Civil Protection boss warns “territory still not safe”
Despite all investments made towards combating wildfires in Portugal, the country’s Civil Protection chief says the territory is “still not safe”.
“Prevention is working, but it is still not enough”, General Duarte da Costa, president of ANEPC, the national Authority for Emergency and Civil Protection told Lusa – and there is no way the service can do without its beefed-up aerial support.
This was a question apparently put to him at the latest meeting of the Integrated Rural Fire Management System.
“The answer I gave is that I don’t feel confident enough at this moment to reduce the number of aerial supports because there are still no upstream solutions that allow me to have a perfectly safe territory.
“When I have the forests all tidied up, with cleaning in the primary and secondary strips, when the territorial planning is done and everyone knows which is his or her plot, then the number of incidents will decrease a lot. Then we will be able to transfer resources from the operational component to surveillance and prevention“, he stressed.
Since the horrors of 2017 (when two major fires claimed the lives of over 100 people) enormous progress has been made in rural forest management and wildfire prevention. It is in this area that the issue of forest fires which traditionally menace the country through the summer months is won”, he explained, “not through firefighting”.
Solutions lie in “territorial planning, in the registry of what forests are, in the capacities to make our forests something that is profitable for local residents”.
This “remodelling of the territorial model takes years”, he conceded – giving an estimate of “maybe 20…”
Efforts since 2017 have seen the country claim a “95% success rate” when it came to “initial reaction” to the 8,000 rural fires reported.
“It’s not those 95% that worry me”, he told Lusa. “What worries me is the 5% that are missing: 5% of 8.000 are 400 large fires. Three of them occurred in the Algarve. We have to have the resources to fight these large fires.”
In the general’s mindset, he will only be “happy on the day that zero major fires occur and that all of them are extinguished in the initial reaction phase“.
About the looming fire season – and in spite of all the talk of drought – Duarte Costa seems no more concerned than he has been over previous years, albeit he stressed the need for “constant planning”.
“One of the lessons learned” is that “even if you always do everything right there is a big chance that things will still go wrong“, he said.
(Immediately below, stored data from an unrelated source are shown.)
(** ** C10: a construction that raised is tried again *)

(** C10.  When [Server()] raises in a process without an instance, the
    instance it created stays in the class slot, without [initialized].  The
    next [Server()] allocates nothing: it runs the body of [__init__] from
    its first call on that same instance, and returns it when no call
    raises. *)
Theorem failed_construction_is_retried `{Settings, Descriptors}
    raises1 raises2 w e w1 r2 w2 :
  _instance w = None →
  Server_call raises1 w = (Raise e, w1) →
  Server_call raises2 w1 = (r2, w2) →
  let self := length (heap w) in
  (_instance w1 = Some self ∧
   ∃ o1, heap w1 = heap w ++ [o1] ∧ initialized o1 = None) ∧
  (_instance w2 = Some self ∧ length (heap w2) = length (heap w1)) ∧
  trace w2 = trace w1 ++ returned raises2 (init_calls (servers w1)) ∧
  r2 = construct_outcome raises2 (init_calls (servers w1)) self ∧
  ((∀ c, c ∈ init_calls (servers w1) → raises2 c = false) →
   r2 = Ok self ∧
   trace w2 = trace w1 ++ init_calls (servers w1) ∧
   heap w2 = heap w ++ [initialized_obj (servers w1)]).
Proof.
  intros Hinst Hcall1 Hcall2 self.
  destruct (Server_call_first raises1 w _ w1 Hinst Hcall1)
    as (Hr1 & _ & Hin1 & _ & o1 & Hheap1 & _ & Hfail1).
  assert (Hi1 : initialized o1 = None).
  { apply Hfail1. intros Hnone. unfold construct_outcome in Hr1.
    by rewrite Hnone in Hr1. }
  assert (Hself : heap w1 !! self = Some o1).
  { rewrite Hheap1. by apply list_lookup_middle. }
  destruct (Server_call_reruns raises2 w1 self o1 r2 w2 Hin1 Hself Hi1 Hcall2)
    as (Hr2 & Htr2 & Hin2 & _ & o2 & Hheap2 & Hok2 & _).
  split_and?; try done.
  - by exists o1.
  - by rewrite Hheap2, length_insert.
  - intros Hret.
    destruct (all_return_spec raises2 _ Hret) as [Hcs Hnone].
    destruct (Hok2 Hnone) as [-> _].
    rewrite Hr2, Htr2, Hcs. unfold construct_outcome. rewrite Hnone.
    split_and?; [done..|].
    rewrite Hheap2, Hheap1. unfold self.
    rewrite <- (Nat.add_0_r (length (heap w))), insert_app_r. done.
Qed.

Lemma failed_construction_is_retried_witness :
  let w1 := (Server_call address_in_use fresh_process).2 in
  let r2 := Ok 0 in
  let w2 := (Server_call all_return w1).2 in
  let self := length (heap fresh_process) in
  (_instance w1 = Some self ∧
   ∃ o1, heap w1 = heap fresh_process ++ [o1] ∧ initialized o1 = None) ∧
  (_instance w2 = Some self ∧ length (heap w2) = length (heap w1)) ∧
  trace w2 = trace w1 ++ returned all_return (init_calls (servers w1)) ∧
  r2 = construct_outcome all_return (init_calls (servers w1)) self ∧
  ((∀ c, c ∈ init_calls (servers w1) → all_return c = false) →
   r2 = Ok self ∧
   trace w2 = trace w1 ++ init_calls (servers w1) ∧
   heap w2 = heap fresh_process ++ [initialized_obj (servers w1)]).
Proof.
  refine (failed_construction_is_retried address_in_use all_return
            fresh_process
            (ExternalError (add_insecure_port 0 configured_address))
            _ _ _ _ _ _).
  - reflexivity.
  - vm_compute. reflexivity.
  - vm_compute. reflexivity.
Defined.

(** * Further properties of the host *)

(** ** Calls on a constructed host *)

Lemma invoke_runs `{Settings, Descriptors} m self raises w s :
  constructed w self s →
  invoke m self raises w =
    (outcome raises (method_calls m s),
     with_trace w (trace w ++ returned raises (method_calls m s))).
Proof.
  intros [Hinst Hself]. destruct m; simpl.
  - cbv [mbind M_bind mret M_ret].
    rewrite (Server_call_initialized raises w self _ true Hinst Hself eq_refl).
    unfold outcome, with_trace. simpl. rewrite app_nil_r. by destruct w.
  - by apply (register_runs raises w self (initialized_obj s) s).
  - by apply (run_runs raises w self (initialized_obj s) s configured_address).
  - by apply (stop_runs raises w self (initialized_obj s) s).
Qed.

Lemma session_runs `{Settings, Descriptors} ops self w s rs w' :
  constructed w self s →
  session ops self w = (rs, w') →
  w' = with_trace w (trace w ++ session_calls ops s) ∧
  Forall2 (λ op r, r = outcome op.2 (method_calls op.1 s)) ops rs.
Proof.
  revert w rs w'. induction ops as [|[m raises] ops IH]; intros w rs w' Hw.
  - intros [= <- <-]. split; [|constructor].
    unfold with_trace. simpl. rewrite app_nil_r. by destruct w.
  - simpl. rewrite (invoke_runs m self raises w s Hw).
    destruct (session ops self _) as [rs1 w2] eqn:Hrest. intros [= <- <-].
    apply IH in Hrest as [-> Hrs]; [|exact Hw]. split.
    + unfold with_trace. simpl. by rewrite app_assoc.
    + by constructor.
Qed.

Lemma session_calls_all `{Settings, Descriptors} (P : call → Prop) ops s :
  (∀ m c, c ∈ method_calls m s → P c) →
  ∀ c, c ∈ session_calls ops s → P c.
Proof.
  intros HP. induction ops as [|[m raises] ops IH]; simpl; intros c Hc.
  - by apply elem_of_nil in Hc.
  - apply elem_of_app in Hc as [Hc|Hc]; [|by apply IH].
    apply (HP m). eapply elem_of_prefix; [done|apply returned_prefix].
Qed.

Lemma outcome_cases raises cs :
  outcome raises cs = Ok () ∨
  ∃ c, outcome raises cs = Raise (ExternalError c) ∧ c ∈ cs ∧ raises c = true.
Proof.
  unfold outcome. destruct (first_raise raises cs) as [c|] eqn:Hfirst.
  - right. exists c. split; [done|].
    apply first_raise_Some in Hfirst as [Hc [rest Hrest]]. split; [|done].
    rewrite Hrest. apply elem_of_app. right. left.
  - by left.
Qed.

(** X1.  Once [Server()] has returned, no sequence of [Server()],
    [register], [run] and [stop], whatever raises in them, changes the
    class slot, the attributes of the host or the number of servers
    created: the host keeps the one server of its construction. *)
Theorem session_keeps_host `{Settings, Descriptors} ops self w s rs w' :
  constructed w self s →
  session ops self w = (rs, w') →
  _instance w' = _instance w ∧ heap w' = heap w ∧ servers w' = servers w ∧
  constructed w' self s.
Proof.
  intros Hw Hrun.
  destruct (session_runs ops self w s rs w' Hw Hrun) as [-> _]. done.
Qed.

Lemma session_keeps_host_witness :
  let w' := (session demo_session 0 demo_host).2 in
  _instance w' = _instance demo_host ∧ heap w' = heap demo_host ∧
  servers w' = servers demo_host ∧ constructed w' 0 0.
Proof.
  refine (session_keeps_host demo_session 0 demo_host 0
            [Ok (); Ok (); Ok (); Ok ()] _ _ _).
  - split; vm_compute; reflexivity.
  - vm_compute. reflexivity.
Defined.

(** X2.  Once [Server()] has returned, a call of [Server()], [register],
    [run] or [stop] either returns or raises the exception of an external
    call of that method which raised: it never fails on a missing
    attribute. *)
Theorem session_raises_only_external `{Settings, Descriptors}
    ops self w s rs w' r :
  constructed w self s →
  session ops self w = (rs, w') →
  r ∈ rs →
  r = Ok () ∨
  ∃ m raises c, (m, raises) ∈ ops ∧ c ∈ method_calls m s ∧
                raises c = true ∧ r = Raise (ExternalError c).
Proof.
  intros Hw Hrun Hr.
  destruct (session_runs ops self w s rs w' Hw Hrun) as [_ Hrs].
  apply list_elem_of_lookup_1 in Hr as [i Hi].
  destruct (Forall2_lookup_r _ _ _ _ _ Hrs Hi) as ([m raises] & Hop & ->).
  simpl. destruct (outcome_cases raises (method_calls m s))
    as [->|(c & -> & Hc & Hraises)]; [by left|right].
  exists m, raises, c. split_and?; try done.
  by eapply list_elem_of_lookup_2.
Qed.

Lemma session_raises_only_external_witness :
  let r : result () := Raise (ExternalError (server_start 0)) in
  r = Ok () ∨
  ∃ m raises c, (m, raises) ∈ [(call_run, λ c, is_start c)] ∧
                c ∈ method_calls m 0 ∧
                raises c = true ∧ r = Raise (ExternalError c).
Proof.
  refine (session_raises_only_external [(call_run, λ c, is_start c)] 0
            demo_host 0 [Raise (ExternalError (server_start 0))]
            (session [(call_run, λ c, is_start c)] 0 demo_host).2 _ _ _ _).
  - split; vm_compute; reflexivity.
  - vm_compute. reflexivity.
  - left.
Defined.

(** X3.  Once [Server()] has returned, no sequence of [Server()],
    [register], [run] and [stop] installs a tracer provider, creates a
    server, binds a port or enables reflection again: the port stays bound
    once and the names given to reflection stay those of the
    construction. *)
Theorem session_never_reinitializes `{Settings, Descriptors}
    ops self w s rs w' :
  constructed w self s →
  session ops self w = (rs, w') →
  occurrences is_tracing_setup (trace w')
    = occurrences is_tracing_setup (trace w) ∧
  occurrences is_server_creation (trace w')
    = occurrences is_server_creation (trace w) ∧
  occurrences is_port_binding (trace w')
    = occurrences is_port_binding (trace w) ∧
  occurrences is_reflection (trace w')
    = occurrences is_reflection (trace w).
Proof.
  intros Hw Hrun.
  destruct (session_runs ops self w s rs w' Hw Hrun) as [-> _].
  cbn [with_trace trace]. rewrite !occurrences_app.
  assert (Hnone : ∀ c, c ∈ session_calls ops s →
            is_tracing_setup c = false ∧ is_server_creation c = false ∧
            is_port_binding c = false ∧ is_reflection c = false).
  { apply session_calls_all. intros m c Hc. destruct m; each_element Hc. }
  rewrite !(occurrences_none _ (session_calls ops s));
    [lia|intros c Hc; destruct (Hnone c Hc) as (? & ? & ? & ?); done..].
Qed.

Lemma session_never_reinitializes_witness :
  let w' := (session demo_session 0 demo_host).2 in
  occurrences is_tracing_setup (trace w')
    = occurrences is_tracing_setup (trace demo_host) ∧
  occurrences is_server_creation (trace w')
    = occurrences is_server_creation (trace demo_host) ∧
  occurrences is_port_binding (trace w')
    = occurrences is_port_binding (trace demo_host) ∧
  occurrences is_reflection (trace w')
    = occurrences is_reflection (trace demo_host).
Proof.
  refine (session_never_reinitializes demo_session 0 demo_host 0
            [Ok (); Ok (); Ok (); Ok ()] _ _ _).
  - split; vm_compute; reflexivity.
  - vm_compute. reflexivity.
Defined.

(** X4.  Once [Server()] has returned, every call that [Server()],
    [register], [run] and [stop] make about a server is about the server
    of the host: services are bound on it, and it is the one started,
    awaited and stopped. *)
Theorem session_targets_host_server `{Settings, Descriptors}
    ops self w s rs w' :
  constructed w self s →
  session ops self w = (rs, w') →
  ∃ evs, trace w' = trace w ++ evs ∧
         ∀ c s', c ∈ evs → server_of c = Some s' → s' = s.
Proof.
  intros Hw Hrun.
  destruct (session_runs ops self w s rs w' Hw Hrun) as [-> _].
  exists (session_calls ops s). split; [done|]. intros c s' Hc.
  revert c Hc s'.
  apply (session_calls_all (λ c, ∀ s', server_of c = Some s' → s' = s)).
  intros m c Hc s' Hs'.
  destruct m; each_element Hc; by injection Hs'.
Qed.

Lemma session_targets_host_server_witness :
  let w' := (session demo_session 0 demo_host).2 in
  ∃ evs, trace w' = trace demo_host ++ evs ∧
         ∀ c s', c ∈ evs → server_of c = Some s' → s' = 0.
Proof.
  refine (session_targets_host_server demo_session 0 demo_host 0
            [Ok (); Ok (); Ok (); Ok ()] _ _ _).
  - split; vm_compute; reflexivity.
  - vm_compute. reflexivity.
Defined.
(** * Siege game: a shallow embedding of [game.js] and its specification

    The program is a single JavaScript closure holding the game state
    (level, shot counter, power multiplier, aim gesture, projectile,
    blocks).  It is embedded here as pure functions over an explicit
    [state] record.

    Numbers.  JavaScript numbers that are integers by construction
    (level index, counters, results of [Math.floor]) are in [Z]; every
    other number is an exact rational in [Q], so rounding of IEEE doubles
    is not part of the model.  The linear congruential generator is exact
    in both: [1664525 * s + 1013904223] stays below [2^53] for a 32-bit
    [s], and dividing a 32-bit integer by [2^32] is exact.

    The display size ([window.innerWidth], [window.innerHeight]) is an
    external input, and so are the library functions [Math.hypot],
    [Math.atan2], [Math.cos] and [Math.sin], which have no rational
    counterpart: the embedding takes them as parameters. *)

From Stdlib Require Import String ZArith QArith Qround Qminmax Qabs Lqa Lia Bool List.
From ExtLib Require Import Structures.Monad Structures.MonadState Data.Monads.StateMonad.
Import ListNotations MonadNotation.
Local Open Scope monad_scope.
Local Open Scope Q_scope.

(** Integer-valued numbers are read as rationals where the code mixes
    them. *)
#[local] Coercion inject_Z : Z >-> Q.

(** ** Numeric helpers *)

Definition Qltb (a b : Q) : bool := negb (Qle_bool b a).
Definition Qgtb (a b : Q) : bool := Qltb b a.
Definition Qgeb (a b : Q) : bool := Qle_bool b a.

Infix "<?" := Qltb (at level 70, no associativity) : Q_scope.
Infix ">?" := Qgtb (at level 70, no associativity) : Q_scope.
Infix "<=?" := Qle_bool (at level 70, no associativity) : Q_scope.
Infix ">=?" := Qgeb (at level 70, no associativity) : Q_scope.

(** [const clamp = (v, a, b) => Math.max(a, Math.min(b, v))] *)
Definition clamp (v a b : Q) : Q := Qmax a (Qmin b v).

(** The same function on integer-valued numbers. *)
Definition clampZ (v a b : Z) : Z := Z.max a (Z.min b v).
“If we don’t do things well, if we don’t plan and don’t work then it goes wrong for sure …”
DECIR – the State’s fire fighting special service – for this year will be known later this month.
Duarte Costa believes it will be “similar to that of 2021″, stressing again that the whole process is one of “constant improvement” … “with greater capacity for intervention in areas of greatest risk” and “a greater perspective of understanding the risk” before fires actually break out.